> **EXERCISE DIRECTIONS**
Where a line in the entries below contains the word "Open", it counts; give the total by itself.

:: MATERIAL PROVIDED

Lemma kept_execute_instr b f pc : (∀ b pc, kept b (f pc)) → kept b (execute_instr f pc : run next).
Proof.
  intros Hf. unfold execute_instr. apply kept_bind; [solve_kept | intros _].
  apply kept_bind; [solve_kept | intros [[] |]];
    try (apply kept_falls); try solve [solve_kept].
  all: try (apply kept_on_core; intros; apply ekeeps_stack).
  - apply kept_look. intros w Hw. subst b. cbn zeta. apply kept_reset_linear; [done | solve_kept].
  - do 8 (apply kept_bind; [solve_kept | intros ?]).
    apply kept_bind; [by apply kept_execute_iter | intros ?]. solve_kept.
Qed.

Lemma kept_execute fuel : ∀ b pc, kept b (execute fuel pc : run return_type).
Proof.
  induction fuel as [| fuel IH]; intros b pc; cbn [Interp.execute]; [solve_kept |].
  apply kept_bind; [by apply kept_execute_instr | intros [r | pc']]; [solve_kept | apply IH].
Qed.


(** C11: a call of [execute] that returns leaves the settings of its run as they were:
    the current tuple, its leaf and its place in the queue, whether the run is linear,
    the node, the count, the modes of the run and its level; and the lists the rule
    engine works from, the local tuples and the rules that are marked and queued.  The
    ITERATE and RESET LINEAR around the calls restore what they change. *)
Theorem execute_restores (fuel : nat) (pc : pcounter) (w w' : world) (r : return_type)
    (Hrun : execute fuel pc w = Ok (r, w')) :
  (cur_tuple (core w') = cur_tuple (core w) ∧ Exec.tuple_leaf (core w') = Exec.tuple_leaf (core w) ∧
   tuple_queue (core w') = tuple_queue (core w)) ∧
  (run_linear w' = run_linear w ∧ cur_node w' = cur_node w ∧ run_count w' = run_count w ∧
   use_local_tuples w' = use_local_tuples w ∧ persistent_only w' = persistent_only w ∧
   current_level w' = current_level w) ∧
  (local_tuples w' = local_tuples w ∧ marked_rules w' = marked_rules w ∧ rule_queue w' = rule_queue w).
Proof.
  pose proof (kept_execute fuel _ pc w r w' eq_refl Hrun) as E.
  unfold settings, cursor in E. injection E. intros. by split_and!.
Qed.
Lemma persistent_loop_ok n : ∀ w b w',
  persistent_loop n w = Ok (b, w') → unlimited w → b = true ∧ generated_persistent_tuples w' = [].
Proof.
  induction n as [| n IH]; intros w b w' E Hw; [done |]. cbn [RuleEngine.persistent_loop] in E.
  apply run_bind_ok in E as (w0 & w1 & E0 & E). injection E0 as <- <-. cbn [id] in E.
  destruct (generated_persistent_tuples w) as [| s rest] eqn:Hg; [by injection E as <- <- |].
  rewrite (unlimited_check _ Hw) in E.
  apply run_bind_ok in E as (s1 & w1 & E1 & E).
  apply run_bind_ok in E as (u & w2 & E2 & E).
  apply run_bind_ok in E as (p & w3 & E3 & E).
  apply run_bind_ok in E as (c & w4 & E4 & E).
  apply run_bind_ok in E as (u5 & w5 & E5 & E).
  apply (IH _ _ _ E). pose proof about_unlimited as HR. pose proof (rules_engine _ HR) as HP.
  assert (H2 : unlimited w2).
  { eapply (maintains_run_to unlimited) in E1; [| exact Hw | apply maintains_stuple_at].
    by injection E2 as _ <-. }
  eapply (maintains_run_to unlimited) in E3; [| exact H2 | apply maintains_stuple_pred].
  assert (H4 : unlimited w4).
  { eapply (maintains_run_to unlimited) in E4; [exact E4 | exact E3 |].
    destruct (_ && _); [| solve_maintains]. apply maintains_bind; [by apply maintains_search |]. solve_maintains. }
  eapply (maintains_run_to unlimited) in E5; [exact E5 | exact H4 |].
  destruct c; [solve_maintains |]. destruct (tuple_for_assertion p s1).
  - apply maintains_process_persistent_tuple; [exact HR | apply bytecode_unlimited].
  - by apply maintains_add_to_aggregate.
Qed.
Lemma walk fuel : ∀ pc mid until m s s1,
  nested fuel c0 pc mid = true → mid <= until → agree_from pc (pcode s) c0 →
  listing m pc until s = Ok ((), s1) → walked pc mid until s s1.
Proof.
  induction fuel as [| fuel IH]; intros pc mid until m s s1 N Hu A E; cbn [nested] in N; [done |].
  destruct (Z.eqb_spec pc mid) as [-> |].
  { exists s, m. split; [done |]. split; [done |]. split; [done |]. split; [constructor |]. intros s' F Hs HF. exists s', 0%nat.
    split; [constructor | split; [lia | done]]. }
  destruct (fetch c0 pc) as [[i |] |] eqn:Hf; [| done..]. destruct (advance c0 pc) as [next |] eqn:Ha; [| done].
  apply andb_true_iff in N as [[Hlt%Z.ltb_lt Hle%Z.leb_le]%andb_true_iff N].
  destruct (listing_step m pc until s s1 (Some i) next A Hf Ha Hlt ltac:(lia) E) as (m1 & sa & L & E1).
  pose proof (listed_agree _ _ _ _ _ L ltac:(lia) A) as A1.
  assert (Fs : fetch (pcode s) pc = Ok (Some i)) by apply L.
  assert (P : nested fuel c0 next mid = true →
    match i with IF_INSTR | ITER_INSTR | RESET_LINEAR_INSTR | SELECT_INSTR | END_LINEAR_INSTR => False | _ => True end →
    walked pc mid until s s1).
  { intros N' Hi. apply (walked_cons pc next mid until s sa s1 (Some i)); try done; try apply L.
    - by destruct i.
    - by apply (listed_relocated pc next (Some i) s sa).
    - intros s' F Hs HF. apply (print_plain pc next (Some i) s sa); try done. by destruct i.
    - by apply (IH next mid until m1). }
  destruct i; try (by apply P); try done; clear P.
  - (* RESET LINEAR *)
    destruct (reset_linear_jump c0 pc) as [j |] eqn:Hj; [| done].
    apply andb_true_iff in N as [[N1 Ne]%andb_true_iff N2]. cbv zeta in N1, Ne. set (e := pc + j - END_LINEAR_BASE) in *.
    assert (He : e + 1 = pc + j) by (unfold e, END_LINEAR_BASE; lia).
    pose proof (nested_le _ _ _ _ N1). pose proof (nested_le _ _ _ _ N2).
    destruct (IH next e until m1 sa s1 N1 ltac:(lia) A1 E1) as (sm & m2 & W1 & W2 & W3 & W5 & W4).
    assert (A2 : agree_from e (pcode sm) c0).
    { split; [rewrite W3; apply A1 |]. intros q Hq. rewrite W2 by lia. apply A1. lia. }
    destruct (fetch c0 e) as [[[] |] |] eqn:Hfe; try done.
    assert (Hae : advance c0 e = Ok (pc + j)) by (unfold advance; rewrite Hfe; cbn [res_bind]; unfold END_LINEAR_BASE; f_equal; lia).
    destruct (listing_step m2 e until sm s1 _ (pc + j) A2 Hfe Hae ltac:(lia) ltac:(lia) W1) as (m3 & sb & L2 & E3).
    assert (R2 : relocated (pcode sb) next e) by (eapply relocated_same; [exact W5 |]; intros q Hq; apply (listed_keeps _ _ _ _ _ L2); lia).
    assert (R1 : relocated (pcode sb) pc next).
    { eapply relocated_same; [by eapply (listed_relocated pc next); [.. | exact L] |]. intros q Hq.
      rewrite (listed_keeps _ _ _ _ _ L2) by lia. apply W2. lia. }
    assert (R3 : relocated (pcode sb) e (pc + j)) by (eapply (listed_relocated e (pc + j)); [lia | exact A2 | exact L2]).
    apply (walked_cons pc (pc + j) mid until s sb s1 (Some RESET_LINEAR_INSTR)); try done; [lia | | | | |].
    + intros q Hq. rewrite (listed_keeps _ _ _ _ _ L2), W2, (listed_keeps _ _ _ _ _ L) by lia. done.
    + by rewrite (listed_length _ _ _ _ _ L2), W3, (listed_length _ _ _ _ _ L).
    + eapply relocated_app; [exact R1 |]. by eapply relocated_app.
    + by apply (print_reset pc next e (pc + j) s sa sm sb); [.. | lia].
    + apply (IH (pc + j) mid until m3); try done. by apply (listed_agree e _ _ sm sb L2); [lia |].
  - (* IF *)
    destruct (if_jump c0 pc) as [j |] eqn:Hj; [| done].
    apply andb_true_iff in N as [[Hj32%Z.ltb_lt N1]%andb_true_iff N2].
    pose proof (nested_le _ _ _ _ N1). pose proof (nested_le _ _ _ _ N2).
    destruct (IH next (pc + j) until m1 sa s1 N1 ltac:(lia) A1 E1) as (sm & m2 & W1 & W2 & W3 & W5 & W4).
    assert (R1 : relocated (pcode sm) pc next).
    { eapply relocated_same; [by eapply (listed_relocated pc next); [.. | exact L] |]. intros q Hq. apply W2. lia. }
    apply (walked_cons pc (pc + j) mid until s sm s1 (Some IF_INSTR)); try done; [lia | | | | |].
    + intros q Hq. rewrite W2, (listed_keeps _ _ _ _ _ L) by lia. done.
    + by rewrite W3, (listed_length _ _ _ _ _ L).
    + by eapply relocated_app.
    + apply (print_if pc next j s sa sm); try done. pose proof (listed_relocates _ _ _ _ _ L) as Hr. cbn [relocates] in Hr.
      rewrite Hr. unfold if_jump, jump_get, pcounter_code_size in *. rewrite <- Hj. apply (bytes_at_agree pc); [done | lia].
    + apply (IH (pc + j) mid until m2); try done. split; [rewrite W3; apply A1 |]. intros q Hq. rewrite W2 by lia. apply A1. lia.
  - (* ITER *)
    destruct (iter_jump c0 pc) as [j |] eqn:Hj; [| done].
    apply andb_true_iff in N as [N1 N2].
    pose proof (nested_le _ _ _ _ N1). pose proof (nested_le _ _ _ _ N2).
    destruct (IH next (pc + j) until m1 sa s1 N1 ltac:(lia) A1 E1) as (sm & m2 & W1 & W2 & W3 & W5 & W4).
    assert (R1 : relocated (pcode sm) pc next).
    { eapply relocated_same; [by eapply (listed_relocated pc next); [.. | exact L] |]. intros q Hq. apply W2. lia. }
    apply (walked_cons pc (pc + j) mid until s sm s1 (Some ITER_INSTR)); try done; [lia | | | | |].
    + intros q Hq. rewrite W2, (listed_keeps _ _ _ _ _ L) by lia. done.
    + by rewrite W3, (listed_length _ _ _ _ _ L).
    + by eapply relocated_app.
    + apply (print_iterate pc next j s sa sm); try done. by rewrite (listed_iter _ _ _ _ _ L).
    + apply (IH (pc + j) mid until m2); try done. split; [rewrite W3; apply A1 |]. intros q Hq. rewrite W2 by lia. apply A1. lia.
Qed.
End Region.
(** *** Nodes *)

(** the list of nodes that is linked: the longest, the first of the longest *)
Fixpoint most (best : list (Z * Z)) (l : list source) : list (Z * Z) :=
  match l with
  | [] => best
  | t :: l => if (length best <? length (source_nodes t))%nat then most (source_nodes t) l else most best l
  end.

(** the size of the nodes in bytes is 32 bits wide *)
Definition few_nodes (t : source) : Prop := Z.of_nat (length (source_nodes t)) < 2 ^ 29.



(** *** Descriptors *)

Definition imported (s : source) (q : predicate * list byte) : bool :=
  existsb (λ i, String.eqb (pred_name q.1) i.1.2) (source_imports s).

Fixpoint own_links (s : source) (ps : list (predicate * list byte)) (k : Z) : list Z :=
  match ps with
  | [] => []
  | q :: ps => if imported s q then DEFAULT_ID :: own_links s ps k else k :: own_links s ps (k + 1)
  end.

Definition kept (s : source) : list (predicate * list byte) :=
  List.filter (λ q, negb (imported s q)) (source_predicates s).





(** ** The predicates of the linked program *)

Section Renamed.
Context (unwritten : byte).

(** the 32 bytes of a new name *)
Definition name_bytes (name : string) : list byte :=
  map (λ b, match b with Some b => b | None => unwritten end) (name_image name).

(** the bytes of a name and the predicate with its code *)
Abbreviation entry := (list byte * (predicate * list byte))%type.

Definition write_entry (e : entry) : list byte := descriptor_named e.1 (Z.of_nat (length e.2.2)) e.2.1.

Definition relabel (name : string) (id : Z) (p : predicate) : predicate :=
  mk_predicate (predicate_descriptor_buffer p) id name (pred_level p) (pred_types p) (fields_size p) (fields_offset p)
    (tuple_size p) (agg_info p) (is_route p) (is_linear p) (is_reverse_route p) (is_action p)
    (is_reused p).

(** the predicates of the program that are not imported, with their linked code *)
Fixpoint kept_entries (s : source) (ps : list (predicate * list byte)) (cs : list (list byte)) : list entry :=
  match ps, cs with
  | q :: ps, c :: cs =>
      if imported s q then kept_entries s ps cs
      else (pad (bytes_of_string (pred_name q.1)), (q.1, c)) :: kept_entries s ps cs
  | _, _ => []
  end.

Definition new_name (file : string) (q : predicate * list byte) : string := pred_name q.1 +:+ "." +:+ file.

Definition renamed_entry (file : string) (q : predicate * list byte) (c : list byte) : entry :=
  (name_bytes (new_name file q), (relabel (new_name file q) (pred_id q.1) q.1, c)).

(** the predicates of an imported program that are linked *)
Definition linked_predicates (t : source) : list (predicate * list byte) := drop COMMON_PREDICATES (source_predicates t).

Definition renamed_entries (x : object * source) (cs : list (list byte)) : list entry :=
  zip_with (renamed_entry (get_name x.1)) (linked_predicates x.2) (drop COMMON_PREDICATES cs).

Fixpoint renumber (k : Z) (es : list entry) : list entry :=
  match es with
  | [] => []
  | e :: es => (e.1, (relabel (pred_name e.2.1) k e.2.1, e.2.2)) :: renumber (k + 1) es
  end.










Fixpoint number_predicates (k : Z) (l : list (object * source)) : list (object * source) :=
  match l with
  | [] => []
  | (o, t) :: l =>
      let n := Z.of_nat (length (linked_predicates t)) in
      (set_pred_links (take COMMON_PREDICATES (pred_links o) ++ seqZ k n) o, t) :: number_predicates (k + n) l
  end.

Definition write_renamed_entries (x : object * source) : list byte :=
  write_all (λ q, descriptor_named (name_bytes (new_name (get_name x.1) q)) (Z.of_nat (length q.2)) q.1)
    (linked_predicates x.2).


(** *** Reading the descriptors back *)









(** *** Codes *)


Abbreviation same_lengths cs ps := (map length cs = map (λ q, length q.2) ps).

Lemma kept_writes s ps : ∀ cs, same_lengths cs ps →
  write_all write_entry (kept_entries s ps cs) = write_all write_predicate (List.filter (λ q, negb (imported s q)) ps) ∧
  length (kept_entries s ps cs) = length (List.filter (λ q, negb (imported s q)) ps).
Proof.
  induction ps as [| q ps IH]; intros [| c cs] H; try done. injection H as H1 H. destruct (IH _ H) as [E1 E2].
  cbn [kept_entries List.filter]. destruct (imported s q); cbn [negb]; [done |]. unfold write_all in *.
  cbn [map concat length]. rewrite E1, E2. split; [| done]. f_equal. unfold write_entry, write_predicate. cbn [fst snd].
  by rewrite H1.
Qed.

Lemma renamed_writes x cs : same_lengths cs (source_predicates x.2) →
  write_all write_entry (renamed_entries x cs) = write_renamed_entries x ∧
  concat (map (λ e, e.2.2) (renamed_entries x cs)) = concat (drop COMMON_PREDICATES cs) ∧
  length (renamed_entries x cs) = length (linked_predicates x.2).
Proof.
  intros H. unfold renamed_entries, write_renamed_entries, linked_predicates.
  assert (H' : same_lengths (drop COMMON_PREDICATES cs) (drop COMMON_PREDICATES (source_predicates x.2)))
    by by rewrite <- !skipn_map, H. clear H. revert H'.
  generalize (drop COMMON_PREDICATES cs) as ds. induction (drop COMMON_PREDICATES (source_predicates x.2)) as [| q ps IH];
    intros [| c ds] H; try done. injection H as H1 H. destruct (IH _ H) as (E1 & E2 & E3).
  unfold write_all in *. cbn [zip_with map concat length]. rewrite E1, E2, E3. split; [| done]. f_equal.
  unfold write_entry, renamed_entry. cbn [fst snd]. by rewrite H1.
Qed.




(** *** Rules *)

(** a rule with its linked code, linked to the new numbers of its predicates *)
Definition relink (ids : list Z) (r : source_rule) (c : list byte) : source_rule :=
  mk_source_rule (text r) c
    (mk_rule (map (λ id, Z.to_nat (wrap 8 (link_of ids (Z.of_nat id)))) (rule_predicates (links r))) (as_persistent (links r))).


Definition secondary_rules (x : object * source) (cs : list (list byte)) : list source_rule :=
  zip_with (relink (pred_links x.1)) (linked_rules x.2) (tail cs).


(** *** The numbers of the predicates that are imported *)

Definition import_link (p : program) (os : list object) (k : nat) (q : predicate * list byte) : Z :=
  match imported_name p (pred_name q.1) with
  | Some name => match find_linked name os with Some link => wrap 8 link | None => wrap 8 (Z.of_nat k) end
  | None => wrap 8 (Z.of_nat k)
  end.

Fixpoint resolve (p : program) (s : source) (os : list object) (k : nat) (ps : list (predicate * list byte)) (ids : list Z)
  : list Z :=
  match ps, ids with
  | q :: ps, id :: ids => (if imported s q then import_link p os k q else id) :: resolve p s os (k + 1) ps ids
  | _, _ => []
  end.


Lemma own_links_length s ps : ∀ k, length (own_links s ps k) = length ps.
Proof. induction ps as [| q ps IH]; intros k; [done |]. cbn. destruct (imported s q); cbn; by rewrite IH. Qed.

(** every import names a predicate of the program, and only one *)
Definition imports_used (s : source) : Prop :=
  (length (kept s) + length (source_imports s) = length (source_predicates s))%nat.

Definition numbered (s : source) (l : list (object * source)) : list (object * source) :=
  number_predicates (Z.of_nat (length (kept s))) l.

Definition own_numbers (p : program) (s : source) (os : list object) : list Z :=
  resolve p s os 0 (source_predicates s) (own_links s (source_predicates s) 0).

Lemma resolve_length p s os ps : ∀ ids k, length ids = length ps → length (resolve p s os k ps ids) = length ps.
Proof. induction ps as [| q ps IH]; intros [| id ids] k L; try done. cbn in *. by rewrite IH by lia. Qed.



(** *** Renumbering keeps the numbers of things *)

Lemma number_rules_keeps l : ∀ k, Forall (λ x, object_of x.1 x.2) l →
  Forall (λ x, object_of x.1 x.2) (number_rules k l) ∧ map snd (number_rules k l) = map snd l ∧
  map (λ x, get_name x.1) (number_rules k l) = map (λ x, get_name x.1) l.
Proof.
  induction l as [| [o t] l IH]; intros k H; [done |]. apply Forall_cons in H as [[H1 H2 H3 H4] H].
  destruct (IH (k + Z.of_nat (length (linked_rules t))) H) as (K1 & K2 & K3).
  cbn [number_rules map]. rewrite K2, K3. split; [by constructor | done].
Qed.

Lemma number_predicates_keeps l : ∀ k, Forall (λ x, object_of x.1 x.2) l →
  Forall (λ x, object_of x.1 x.2) (number_predicates k l) ∧ map snd (number_predicates k l) = map snd l ∧
  map (λ x, get_name x.1) (number_predicates k l) = map (λ x, get_name x.1) l.
Proof.
  induction l as [| [o t] l IH]; intros k H; [done |]. apply Forall_cons in H as [[H1 H2 H3 H4] H].
  destruct (IH (k + Z.of_nat (length (linked_predicates t))) H) as (K1 & K2 & K3).
  cbn [number_predicates map]. rewrite K2, K3. split; [by constructor | done].
Qed.

Section Modified.
Context (float_string : Z → string) (fuel : nat).

Lemma modify_length o c c' : modify float_string fuel o c = Ok c' → length c' = length c.
Proof. unfold modify. intros E. apply res_bind_ok in E as ([n s] & E%instrs_print_sized & [= <-]). exact E. Qed.







Lemma modify_all_lengths o cs : ∀ cs', modify_all float_string fuel o cs = Ok cs' → map length cs' = map length cs.
Proof.
  induction cs as [| c cs IH]; intros cs' E; cbn [modify_all] in E; [by injection E as <- |].
  apply res_bind_ok in E as (c' & E1%modify_length & E). apply res_bind_ok in E as (cs1 & E2%IH & [= <-]). cbn. by rewrite E1, E2.
Qed.

Lemma modify_code_lengths o s m : object_of o s → modify_code float_string fuel o = Ok m →
  length m.1 = length (source_rules s) ∧ same_lengths m.2 (source_predicates s).
Proof.
  intros Ho%object_parts E. apply res_bind_ok in E as (rs & E1%modify_all_lengths & E).
  apply res_bind_ok in E as (ps & E2%modify_all_lengths & [= <-]). cbn [fst snd]. split.
  - rewrite <- (length_map length rs), E1, !length_map, (parts_rules _ _ Ho). apply length_map.
  - by rewrite E2, (parts_code _ _ Ho), map_map.
Qed.

Lemma modify_list_lengths l : ∀ ms, Forall (λ x, object_of x.1 x.2) l →
  modify_list float_string fuel (map fst l) = Ok ms →
  Forall2 (λ x m, length m.1 = length (source_rules x.2) ∧ same_lengths m.2 (source_predicates x.2)) l ms.
Proof.
  induction l as [| [o t] l IH]; intros ms H E; cbn [map modify_list] in E; [injection E as <-; constructor |].
  apply Forall_cons in H as [Ho H]. apply res_bind_ok in E as (m & E1 & E). apply res_bind_ok in E as (ms1 & E2 & [= <-]).
  constructor; [| by apply IH]. by eapply modify_code_lengths.
Qed.
(* ===== verification/Fuel.v ===== *)
(** The bounds of the model only decide whether a run ends: what the rule engine, the
    loop of the scheduler and the machine return with some fuel they return with more.
    So a run that the model finishes is the run of the program. *)

From Stdlib Require Import ZArith Lia Bool SpecFloat.
From stdpp Require Import base tactics list numbers option gmap sorting strings.
From S2P Require Import Prelude Words Types Instr RuntimeList Tuple SimpleTuple Trie TupleTrie Match.
From S2P Require Import Aggregate Heap Pqueues RuleMatcher Node Exec Externals Router.
From S2P Require Import World Serial Interp Sample Frame RuleEngine RunNode SerialLoop.

#[local] Open Scope Z_scope.
#[local] Open Scope meld_scope.

(** walks two runs that differ in their fuel only *)
Ltac walk :=
  repeat first
    [ assumption
    | match goal with |- refines ?m ?m => apply refines_refl end
    | match goal with |- refines (run_bind _ _) (run_bind _ _) => apply refines_bind; [| intros ?] end
    | match goal with |- refines (match ?x with _ => _ end) _ => destruct x end ].

Section Engine.
Context {Sched G : Type} `{scheduler Sched} (vp : vm_program) (rt : router).
Context (lib : c_library G) (added : list (external_function (G:=G))).
Context (rand : Z → G → Z * G).
Context (hash_int hash_uint hash_float : Z → Z).
Context (f1 f2 r1 r2 : nat) (Hf : (f1 <= f2)%nat) (Hr : (r1 <= r2)%nat).

Abbreviation execute_bytecode := (Interp.execute_bytecode vp rt lib added rand hash_int hash_uint hash_float).
Abbreviation execute_rule := (Interp.execute_rule vp rt lib added rand hash_int hash_uint hash_float).
Abbreviation run_predicate := (RuleEngine.run_predicate vp rt lib added rand hash_int hash_uint hash_float).
Abbreviation process_persistent_tuple :=
  (RuleEngine.process_persistent_tuple vp rt lib added rand hash_int hash_uint hash_float).
Abbreviation persistent_loop :=
  (RuleEngine.persistent_loop vp rt lib added rand hash_int hash_uint hash_float).
Abbreviation do_persistent_tuples :=
  (RuleEngine.do_persistent_tuples vp rt lib added rand hash_int hash_uint hash_float).
Abbreviation run_rule := (RuleEngine.run_rule vp rt lib added rand hash_int hash_uint hash_float).
Abbreviation rules_loop := (RuleEngine.rules_loop vp rt lib added rand hash_int hash_uint hash_float).
Abbreviation run_node := (RuleEngine.run_node vp rt lib added rand hash_int hash_uint hash_float).

Lemma refines_do_execute code :
  refines (do_execute vp rt lib added rand hash_int hash_uint hash_float f1 code)
          (do_execute vp rt lib added rand hash_int hash_uint hash_float f2 code).
Proof using Hf. unfold do_execute. walk. by apply refines_execute. Qed.

Lemma refines_execute_bytecode code : refines (execute_bytecode f1 code) (execute_bytecode f2 code).
Proof using Hf. unfold Interp.execute_bytecode. walk. apply refines_do_execute. Qed.

Lemma refines_execute_rule r : refines (execute_rule f1 r) (execute_rule f2 r).
Proof using Hf. unfold Interp.execute_rule. walk. apply refines_do_execute. Qed.

Lemma refines_run_predicate t n : refines (run_predicate f1 t n) (run_predicate f2 t n).
Proof using Hf. unfold RuleEngine.run_predicate. walk. apply refines_execute_bytecode. Qed.

Lemma refines_process_persistent_tuple s :
  refines (process_persistent_tuple f1 s) (process_persistent_tuple f2 s).
Proof using Hf.
  unfold RuleEngine.process_persistent_tuple. cbv zeta. walk; apply refines_run_predicate.
Qed.

Lemma refines_persistent_loop n : ∀ m, (n <= m)%nat → refines (persistent_loop f1 n) (persistent_loop f2 m).
Proof using Hf Hr.
  induction n as [| n IH]; intros m Hm; [apply refines_fails |]. destruct m as [| m]; [lia |].
  cbn [RuleEngine.persistent_loop]. cbv zeta. apply refines_bind; [walk | intros w].
  destruct (generated_persistent_tuples _); [walk |]. destruct (check_instruction_limit _); [walk |].
  do 4 (apply refines_bind; [walk | intros ?]). apply refines_bind; [| intros; apply IH; lia].
  walk. apply refines_process_persistent_tuple.
Qed.

Lemma refines_do_persistent_tuples :
  refines (do_persistent_tuples f1 r1) (do_persistent_tuples f2 r2).
Proof using Hf Hr. unfold RuleEngine.do_persistent_tuples. walk. by apply refines_persistent_loop. Qed.

Lemma refines_run_rule : refines (run_rule f1 r1) (run_rule f2 r2).
Proof using Hf Hr.
  unfold RuleEngine.run_rule. cbv zeta. walk; [apply refines_execute_rule | apply refines_do_persistent_tuples].
Qed.

Lemma refines_rules_loop n : ∀ m, (n <= m)%nat → refines (rules_loop f1 r1 n) (rules_loop f2 r2 m).
Proof using Hf Hr.
  induction n as [| n IH]; intros m Hm; [apply refines_fails |]. destruct m as [| m]; [lia |].
  cbn [RuleEngine.rules_loop]. apply refines_bind; [walk | intros w]. destruct (_ || _); [walk |].
  apply refines_bind; [apply refines_run_rule | intros []]; [apply IH; lia | walk].
Qed.

Lemma refines_run_node nd : refines (run_node f1 r1 nd) (run_node f2 r2 nd).
Proof using Hf Hr.
  unfold RuleEngine.run_node. cbv zeta. do 7 (apply refines_bind; [walk | intros ?]).
  apply refines_bind; [apply refines_do_persistent_tuples | intros b].
  apply refines_bind; [| intros; walk]. walk. by apply refines_rules_loop.
Qed.

End Engine.

Section Machine.
Context {G : Type} (vp : vm_program) (rt : router).
Context (lib : c_library G) (added : list (external_function (G:=G))).
Context (rand : Z → G → Z * G).
Context (hash_int hash_uint hash_float : Z → Z).

Abbreviation world := (World.world serial_local G).
Abbreviation do_loop := (SerialLoop.do_loop vp rt lib added rand hash_int hash_uint hash_float).
Abbreviation machine_start := (SerialLoop.machine_start vp rt lib added rand hash_int hash_uint hash_float).

Lemma refines_do_loop f1 f2 r1 r2 n : (f1 <= f2)%nat → (r1 <= r2)%nat → ∀ m k, (n <= m)%nat →
  refines (do_loop f1 r1 n k) (do_loop f2 r2 m k).
Proof.
  intros Hf Hr. induction n as [| n IH]; intros m k Hm; [apply refines_fails |].
  destruct m as [| m]; [lia |]. cbn [SerialLoop.do_loop]. cbv zeta. apply refines_bind; [walk | intros [nd |]].
  - apply refines_bind; [by apply refines_run_node | intros; apply IH; lia].
  - do 2 (apply refines_bind; [walk | intros ?]). destruct (_ : bool); [apply IH; lia | walk].
Qed.

(** the three bounds of the model, on the instructions of a run of byte code, on
    the persistent tuples and rules of a run of a node, and on the nodes that the loop
    of the scheduler takes, only decide whether the machine ends.  What it returns with
    some bounds, the number of iterations and every part of the state, it returns with
    greater ones. *)
Theorem machine_fuel (f1 f2 r1 r2 n m : nat) (w w' : world) (k : Z)
    (Hf : (f1 <= f2)%nat) (Hr : (r1 <= r2)%nat) (Hn : (n <= m)%nat)
    (Hrun : machine_start f1 r1 n w = Ok (k, w')) :
  machine_start f2 r2 m w = Ok (k, w').
Proof.
  enough (refines (machine_start f1 r1 n) (machine_start f2 r2 m)) as E by by apply E.
  unfold SerialLoop.machine_start, execute_const_code, SerialLoop.loop.
  walk; [by apply refines_execute_bytecode | by apply refines_do_loop].
Qed.

End Machine.

Lemma machine_fuel_witness :
  machine_start sample_vm one_machine no_library [] no_rand id id id 500 60 10 sample_world
  = Ok (1, sample_result).
Proof.
  apply (machine_fuel sample_vm one_machine no_library [] no_rand id id id 50 500 50 60 10 10
           sample_world sample_result 1); [lia.. | exact (proj1 sample_machine_runs)].
Defined.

::::

> **TASK RESULT**
2